Problem requirements: Scan the material for the word "intros", and copy each line where it shows up.

↓↓↓

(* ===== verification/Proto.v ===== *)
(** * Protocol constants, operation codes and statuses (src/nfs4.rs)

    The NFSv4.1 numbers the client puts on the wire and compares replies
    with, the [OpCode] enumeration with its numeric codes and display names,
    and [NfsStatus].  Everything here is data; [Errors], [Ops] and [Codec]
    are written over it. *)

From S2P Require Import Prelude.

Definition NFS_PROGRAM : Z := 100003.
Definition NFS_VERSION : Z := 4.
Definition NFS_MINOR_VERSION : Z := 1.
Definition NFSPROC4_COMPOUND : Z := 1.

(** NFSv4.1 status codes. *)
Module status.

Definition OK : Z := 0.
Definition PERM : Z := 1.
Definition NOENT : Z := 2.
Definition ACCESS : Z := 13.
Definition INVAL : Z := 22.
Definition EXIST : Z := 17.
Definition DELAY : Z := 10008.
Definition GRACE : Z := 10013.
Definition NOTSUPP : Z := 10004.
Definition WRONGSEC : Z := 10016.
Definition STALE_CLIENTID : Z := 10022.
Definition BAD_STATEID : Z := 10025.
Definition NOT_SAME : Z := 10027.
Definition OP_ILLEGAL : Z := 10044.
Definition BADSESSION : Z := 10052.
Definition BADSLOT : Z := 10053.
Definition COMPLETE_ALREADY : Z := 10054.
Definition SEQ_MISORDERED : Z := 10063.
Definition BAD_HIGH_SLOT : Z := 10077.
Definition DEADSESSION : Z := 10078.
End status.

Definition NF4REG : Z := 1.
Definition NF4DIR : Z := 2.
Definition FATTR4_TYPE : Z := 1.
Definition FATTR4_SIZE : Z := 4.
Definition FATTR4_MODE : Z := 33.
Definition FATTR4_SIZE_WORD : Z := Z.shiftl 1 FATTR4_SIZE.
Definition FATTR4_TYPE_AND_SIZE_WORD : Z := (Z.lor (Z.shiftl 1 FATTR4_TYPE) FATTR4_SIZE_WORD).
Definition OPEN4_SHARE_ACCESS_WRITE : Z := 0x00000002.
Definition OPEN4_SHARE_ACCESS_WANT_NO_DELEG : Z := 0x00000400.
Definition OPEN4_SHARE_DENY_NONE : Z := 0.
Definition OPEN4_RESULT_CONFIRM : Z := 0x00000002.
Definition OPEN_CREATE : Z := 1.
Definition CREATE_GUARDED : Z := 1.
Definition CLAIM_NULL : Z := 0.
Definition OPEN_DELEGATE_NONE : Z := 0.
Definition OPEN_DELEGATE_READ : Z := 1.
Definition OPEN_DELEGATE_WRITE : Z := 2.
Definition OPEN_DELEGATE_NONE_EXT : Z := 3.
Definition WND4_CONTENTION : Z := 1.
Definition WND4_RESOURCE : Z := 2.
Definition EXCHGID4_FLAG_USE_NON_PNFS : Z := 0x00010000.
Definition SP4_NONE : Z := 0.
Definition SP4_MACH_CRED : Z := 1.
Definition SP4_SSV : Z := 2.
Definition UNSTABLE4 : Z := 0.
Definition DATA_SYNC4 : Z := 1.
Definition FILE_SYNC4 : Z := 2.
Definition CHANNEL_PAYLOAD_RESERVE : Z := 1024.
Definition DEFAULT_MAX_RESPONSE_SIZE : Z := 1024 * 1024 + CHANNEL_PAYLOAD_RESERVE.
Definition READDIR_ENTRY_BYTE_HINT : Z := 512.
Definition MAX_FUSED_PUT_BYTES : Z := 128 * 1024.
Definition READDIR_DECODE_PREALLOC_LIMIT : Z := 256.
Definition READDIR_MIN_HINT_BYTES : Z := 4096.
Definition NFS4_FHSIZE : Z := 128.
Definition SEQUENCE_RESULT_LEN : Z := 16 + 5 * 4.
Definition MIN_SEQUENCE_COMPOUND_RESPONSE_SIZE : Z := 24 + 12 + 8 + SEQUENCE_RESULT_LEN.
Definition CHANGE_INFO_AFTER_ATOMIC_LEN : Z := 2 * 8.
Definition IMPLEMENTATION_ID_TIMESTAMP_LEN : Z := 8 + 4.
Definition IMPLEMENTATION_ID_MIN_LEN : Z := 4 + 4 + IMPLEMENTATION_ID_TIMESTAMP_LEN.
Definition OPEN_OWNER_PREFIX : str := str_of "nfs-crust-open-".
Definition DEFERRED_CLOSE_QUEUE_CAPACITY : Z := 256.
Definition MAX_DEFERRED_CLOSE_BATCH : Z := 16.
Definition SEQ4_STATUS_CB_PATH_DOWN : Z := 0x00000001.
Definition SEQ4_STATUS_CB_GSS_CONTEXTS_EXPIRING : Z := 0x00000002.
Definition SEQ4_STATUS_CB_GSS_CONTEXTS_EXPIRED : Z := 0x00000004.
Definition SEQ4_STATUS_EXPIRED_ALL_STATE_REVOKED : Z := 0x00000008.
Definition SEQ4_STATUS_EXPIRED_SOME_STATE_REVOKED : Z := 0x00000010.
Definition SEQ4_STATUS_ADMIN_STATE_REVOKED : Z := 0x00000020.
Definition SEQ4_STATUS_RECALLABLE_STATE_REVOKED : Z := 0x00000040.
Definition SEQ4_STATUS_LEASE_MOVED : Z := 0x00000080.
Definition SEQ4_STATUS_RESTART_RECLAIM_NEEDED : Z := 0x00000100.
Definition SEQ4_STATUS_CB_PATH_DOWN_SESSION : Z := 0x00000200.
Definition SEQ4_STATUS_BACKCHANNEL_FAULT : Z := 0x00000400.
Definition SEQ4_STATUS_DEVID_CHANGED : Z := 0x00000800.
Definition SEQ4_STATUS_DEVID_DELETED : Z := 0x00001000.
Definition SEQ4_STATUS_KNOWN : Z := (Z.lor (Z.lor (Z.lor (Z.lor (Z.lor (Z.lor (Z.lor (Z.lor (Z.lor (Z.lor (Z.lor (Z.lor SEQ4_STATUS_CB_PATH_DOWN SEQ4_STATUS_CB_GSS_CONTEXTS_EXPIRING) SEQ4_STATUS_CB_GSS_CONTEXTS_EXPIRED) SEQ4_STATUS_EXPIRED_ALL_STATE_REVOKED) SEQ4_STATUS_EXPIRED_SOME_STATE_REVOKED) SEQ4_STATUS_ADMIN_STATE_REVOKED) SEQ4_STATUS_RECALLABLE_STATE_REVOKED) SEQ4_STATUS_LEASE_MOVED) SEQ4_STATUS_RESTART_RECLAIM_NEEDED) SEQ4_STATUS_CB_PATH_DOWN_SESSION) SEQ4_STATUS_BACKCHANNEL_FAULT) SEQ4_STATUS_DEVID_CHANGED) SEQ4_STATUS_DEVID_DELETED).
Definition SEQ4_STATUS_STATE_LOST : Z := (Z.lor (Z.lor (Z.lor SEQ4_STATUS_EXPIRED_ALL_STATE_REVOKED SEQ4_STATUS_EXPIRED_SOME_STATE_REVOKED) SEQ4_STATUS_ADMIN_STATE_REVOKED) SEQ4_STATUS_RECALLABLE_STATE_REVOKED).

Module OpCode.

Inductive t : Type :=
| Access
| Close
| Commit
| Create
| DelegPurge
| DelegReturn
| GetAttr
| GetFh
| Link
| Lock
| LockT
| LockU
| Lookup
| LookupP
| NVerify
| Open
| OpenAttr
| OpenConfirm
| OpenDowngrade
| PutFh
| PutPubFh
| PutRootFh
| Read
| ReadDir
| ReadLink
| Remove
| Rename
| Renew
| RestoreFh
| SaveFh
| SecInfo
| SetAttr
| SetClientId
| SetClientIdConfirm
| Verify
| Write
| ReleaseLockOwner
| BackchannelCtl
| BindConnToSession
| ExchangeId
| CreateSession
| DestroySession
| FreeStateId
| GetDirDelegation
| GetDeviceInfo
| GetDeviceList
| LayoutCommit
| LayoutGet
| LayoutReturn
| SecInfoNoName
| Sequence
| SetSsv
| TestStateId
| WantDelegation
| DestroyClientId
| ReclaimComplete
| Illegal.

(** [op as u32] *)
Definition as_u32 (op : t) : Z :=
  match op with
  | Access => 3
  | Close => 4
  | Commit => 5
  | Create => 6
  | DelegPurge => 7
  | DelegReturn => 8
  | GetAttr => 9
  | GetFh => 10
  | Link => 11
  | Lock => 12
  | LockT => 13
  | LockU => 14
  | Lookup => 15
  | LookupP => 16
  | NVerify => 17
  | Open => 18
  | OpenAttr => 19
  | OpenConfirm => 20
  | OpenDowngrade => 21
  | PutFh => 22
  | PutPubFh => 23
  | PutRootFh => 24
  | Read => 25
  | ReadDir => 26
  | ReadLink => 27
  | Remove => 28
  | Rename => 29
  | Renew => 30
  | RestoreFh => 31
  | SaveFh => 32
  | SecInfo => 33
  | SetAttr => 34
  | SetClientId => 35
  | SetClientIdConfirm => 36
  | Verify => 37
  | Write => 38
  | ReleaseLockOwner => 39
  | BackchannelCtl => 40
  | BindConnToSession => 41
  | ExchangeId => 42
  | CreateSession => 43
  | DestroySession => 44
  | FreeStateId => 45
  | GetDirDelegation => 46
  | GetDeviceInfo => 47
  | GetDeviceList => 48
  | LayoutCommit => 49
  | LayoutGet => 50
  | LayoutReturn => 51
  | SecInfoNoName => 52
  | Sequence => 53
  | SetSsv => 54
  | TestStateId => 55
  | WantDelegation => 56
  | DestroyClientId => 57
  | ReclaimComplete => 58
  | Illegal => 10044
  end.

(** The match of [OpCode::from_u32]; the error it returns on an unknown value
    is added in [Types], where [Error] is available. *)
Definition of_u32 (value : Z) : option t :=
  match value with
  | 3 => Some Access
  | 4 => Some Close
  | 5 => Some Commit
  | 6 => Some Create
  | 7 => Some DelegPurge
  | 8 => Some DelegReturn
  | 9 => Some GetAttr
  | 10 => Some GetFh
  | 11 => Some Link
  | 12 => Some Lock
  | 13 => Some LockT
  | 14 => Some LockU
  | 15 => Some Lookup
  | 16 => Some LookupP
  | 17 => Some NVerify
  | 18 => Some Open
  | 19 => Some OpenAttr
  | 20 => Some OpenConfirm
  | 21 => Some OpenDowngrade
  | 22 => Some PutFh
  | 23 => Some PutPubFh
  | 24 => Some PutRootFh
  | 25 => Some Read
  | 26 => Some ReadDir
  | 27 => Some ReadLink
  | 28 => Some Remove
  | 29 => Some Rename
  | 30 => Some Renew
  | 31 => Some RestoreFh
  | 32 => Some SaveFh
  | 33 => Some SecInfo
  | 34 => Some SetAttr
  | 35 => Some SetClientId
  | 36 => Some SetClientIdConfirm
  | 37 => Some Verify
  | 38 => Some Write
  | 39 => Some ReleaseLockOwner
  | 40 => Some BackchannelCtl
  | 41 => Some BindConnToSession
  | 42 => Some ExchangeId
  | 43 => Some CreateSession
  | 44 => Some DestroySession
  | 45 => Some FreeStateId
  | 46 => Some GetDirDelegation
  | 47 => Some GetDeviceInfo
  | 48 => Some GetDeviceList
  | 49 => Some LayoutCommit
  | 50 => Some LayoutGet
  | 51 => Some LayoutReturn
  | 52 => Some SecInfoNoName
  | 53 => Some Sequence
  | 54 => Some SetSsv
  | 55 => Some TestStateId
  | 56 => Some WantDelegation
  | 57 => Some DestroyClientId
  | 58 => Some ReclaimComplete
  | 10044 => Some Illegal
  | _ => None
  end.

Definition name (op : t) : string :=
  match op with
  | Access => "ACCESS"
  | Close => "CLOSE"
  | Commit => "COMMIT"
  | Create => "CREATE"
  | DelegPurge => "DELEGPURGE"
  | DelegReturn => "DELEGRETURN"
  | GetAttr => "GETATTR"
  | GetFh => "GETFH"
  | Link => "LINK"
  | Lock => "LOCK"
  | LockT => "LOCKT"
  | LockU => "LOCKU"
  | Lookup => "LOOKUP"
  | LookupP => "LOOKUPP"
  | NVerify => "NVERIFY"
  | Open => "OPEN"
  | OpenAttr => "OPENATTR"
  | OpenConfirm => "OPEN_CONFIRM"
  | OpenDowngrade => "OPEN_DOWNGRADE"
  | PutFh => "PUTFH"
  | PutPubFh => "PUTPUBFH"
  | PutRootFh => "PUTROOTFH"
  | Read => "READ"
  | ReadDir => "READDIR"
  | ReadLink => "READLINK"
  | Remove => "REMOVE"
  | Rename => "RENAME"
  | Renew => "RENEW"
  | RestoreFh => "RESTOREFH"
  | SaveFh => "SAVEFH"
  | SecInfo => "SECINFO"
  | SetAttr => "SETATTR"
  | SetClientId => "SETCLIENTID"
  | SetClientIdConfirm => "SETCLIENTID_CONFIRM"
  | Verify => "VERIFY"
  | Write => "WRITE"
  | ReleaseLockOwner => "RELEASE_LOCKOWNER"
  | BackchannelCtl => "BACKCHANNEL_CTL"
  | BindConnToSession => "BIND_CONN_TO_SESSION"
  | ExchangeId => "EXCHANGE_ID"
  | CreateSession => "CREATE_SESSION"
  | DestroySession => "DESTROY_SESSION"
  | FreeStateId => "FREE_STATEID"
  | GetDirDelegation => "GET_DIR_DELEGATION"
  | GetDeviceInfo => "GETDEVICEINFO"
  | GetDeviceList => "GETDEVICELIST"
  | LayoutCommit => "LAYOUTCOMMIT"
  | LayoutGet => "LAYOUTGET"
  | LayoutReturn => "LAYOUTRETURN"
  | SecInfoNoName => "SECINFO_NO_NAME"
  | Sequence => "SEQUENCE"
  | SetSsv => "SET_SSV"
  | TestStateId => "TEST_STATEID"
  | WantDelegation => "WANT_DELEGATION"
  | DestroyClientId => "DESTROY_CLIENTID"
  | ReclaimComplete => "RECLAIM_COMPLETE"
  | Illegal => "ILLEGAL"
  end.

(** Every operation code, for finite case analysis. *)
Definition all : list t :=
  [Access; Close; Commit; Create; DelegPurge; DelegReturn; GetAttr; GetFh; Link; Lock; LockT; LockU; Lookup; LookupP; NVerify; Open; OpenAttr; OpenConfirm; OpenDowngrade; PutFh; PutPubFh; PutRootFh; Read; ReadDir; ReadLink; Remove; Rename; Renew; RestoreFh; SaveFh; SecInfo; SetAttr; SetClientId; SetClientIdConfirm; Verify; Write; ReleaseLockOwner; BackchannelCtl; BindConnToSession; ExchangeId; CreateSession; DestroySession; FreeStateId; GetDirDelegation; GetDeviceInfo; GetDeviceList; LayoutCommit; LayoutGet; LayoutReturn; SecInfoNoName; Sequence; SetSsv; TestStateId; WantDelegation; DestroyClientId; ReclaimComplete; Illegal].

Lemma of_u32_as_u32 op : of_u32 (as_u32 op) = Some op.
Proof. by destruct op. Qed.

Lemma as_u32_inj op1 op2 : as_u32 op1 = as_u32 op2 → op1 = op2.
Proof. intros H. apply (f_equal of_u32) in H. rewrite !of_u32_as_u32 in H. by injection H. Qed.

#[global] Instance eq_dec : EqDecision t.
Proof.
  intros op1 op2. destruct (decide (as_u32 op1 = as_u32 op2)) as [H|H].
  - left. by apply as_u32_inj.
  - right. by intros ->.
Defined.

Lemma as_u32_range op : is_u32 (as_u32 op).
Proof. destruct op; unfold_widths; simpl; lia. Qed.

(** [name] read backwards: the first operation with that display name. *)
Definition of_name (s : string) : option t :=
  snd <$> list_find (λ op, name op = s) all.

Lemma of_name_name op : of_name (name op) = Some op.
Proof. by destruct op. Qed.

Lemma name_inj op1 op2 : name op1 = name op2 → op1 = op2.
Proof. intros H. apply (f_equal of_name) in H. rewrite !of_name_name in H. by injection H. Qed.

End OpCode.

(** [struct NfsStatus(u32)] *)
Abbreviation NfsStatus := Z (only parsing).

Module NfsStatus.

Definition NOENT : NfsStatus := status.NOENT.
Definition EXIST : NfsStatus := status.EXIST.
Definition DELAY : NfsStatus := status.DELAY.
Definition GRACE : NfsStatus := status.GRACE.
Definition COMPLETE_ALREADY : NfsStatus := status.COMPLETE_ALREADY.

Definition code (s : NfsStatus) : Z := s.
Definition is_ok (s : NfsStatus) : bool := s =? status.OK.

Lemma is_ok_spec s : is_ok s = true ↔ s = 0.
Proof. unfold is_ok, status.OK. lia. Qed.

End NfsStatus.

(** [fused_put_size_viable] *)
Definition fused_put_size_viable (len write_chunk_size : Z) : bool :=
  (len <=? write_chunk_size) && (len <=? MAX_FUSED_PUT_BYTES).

↑↑↑
↓↓↓

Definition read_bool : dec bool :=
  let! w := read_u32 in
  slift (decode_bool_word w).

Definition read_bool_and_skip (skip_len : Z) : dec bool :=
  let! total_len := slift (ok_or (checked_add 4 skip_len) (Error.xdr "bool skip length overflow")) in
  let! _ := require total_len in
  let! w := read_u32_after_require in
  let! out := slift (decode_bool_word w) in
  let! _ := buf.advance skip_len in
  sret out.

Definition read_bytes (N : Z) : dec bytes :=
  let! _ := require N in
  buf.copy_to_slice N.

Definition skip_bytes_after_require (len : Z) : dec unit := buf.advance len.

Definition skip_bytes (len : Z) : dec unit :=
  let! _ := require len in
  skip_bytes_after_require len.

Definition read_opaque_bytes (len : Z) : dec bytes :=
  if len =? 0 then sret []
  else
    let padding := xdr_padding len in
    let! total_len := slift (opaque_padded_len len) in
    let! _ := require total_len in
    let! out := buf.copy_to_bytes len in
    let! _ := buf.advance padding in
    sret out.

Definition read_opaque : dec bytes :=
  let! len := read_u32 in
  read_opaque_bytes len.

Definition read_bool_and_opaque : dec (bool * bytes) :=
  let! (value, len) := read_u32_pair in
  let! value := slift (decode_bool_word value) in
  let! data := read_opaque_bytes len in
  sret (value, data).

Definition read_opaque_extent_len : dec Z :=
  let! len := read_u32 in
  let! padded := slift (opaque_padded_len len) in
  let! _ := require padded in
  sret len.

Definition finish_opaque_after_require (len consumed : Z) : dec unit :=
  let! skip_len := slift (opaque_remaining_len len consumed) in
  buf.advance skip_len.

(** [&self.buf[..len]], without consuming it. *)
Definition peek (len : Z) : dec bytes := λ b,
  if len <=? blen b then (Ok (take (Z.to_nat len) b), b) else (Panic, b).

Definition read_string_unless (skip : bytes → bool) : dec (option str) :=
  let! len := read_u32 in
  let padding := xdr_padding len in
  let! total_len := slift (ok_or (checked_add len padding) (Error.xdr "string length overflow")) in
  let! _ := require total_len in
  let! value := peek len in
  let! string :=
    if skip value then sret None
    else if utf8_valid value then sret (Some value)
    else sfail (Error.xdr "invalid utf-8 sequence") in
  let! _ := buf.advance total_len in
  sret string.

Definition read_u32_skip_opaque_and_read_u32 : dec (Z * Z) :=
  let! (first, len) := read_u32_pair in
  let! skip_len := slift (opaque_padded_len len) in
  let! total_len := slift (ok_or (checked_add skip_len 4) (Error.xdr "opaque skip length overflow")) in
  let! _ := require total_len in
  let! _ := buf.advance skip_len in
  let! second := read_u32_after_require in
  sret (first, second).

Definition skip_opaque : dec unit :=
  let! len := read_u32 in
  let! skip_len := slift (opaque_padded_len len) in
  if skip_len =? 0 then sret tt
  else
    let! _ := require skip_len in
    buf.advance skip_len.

↑↑↑

Solution:
Proof. intros H. apply (f_equal of_u32) in H. rewrite !of_u32_as_u32 in H. by injection H. Qed.
  intros op1 op2. destruct (decide (as_u32 op1 = as_u32 op2)) as [H|H].
  - right. by intros ->.
Proof. intros H. apply (f_equal of_name) in H. rewrite !of_name_name in H. by injection H. Qed.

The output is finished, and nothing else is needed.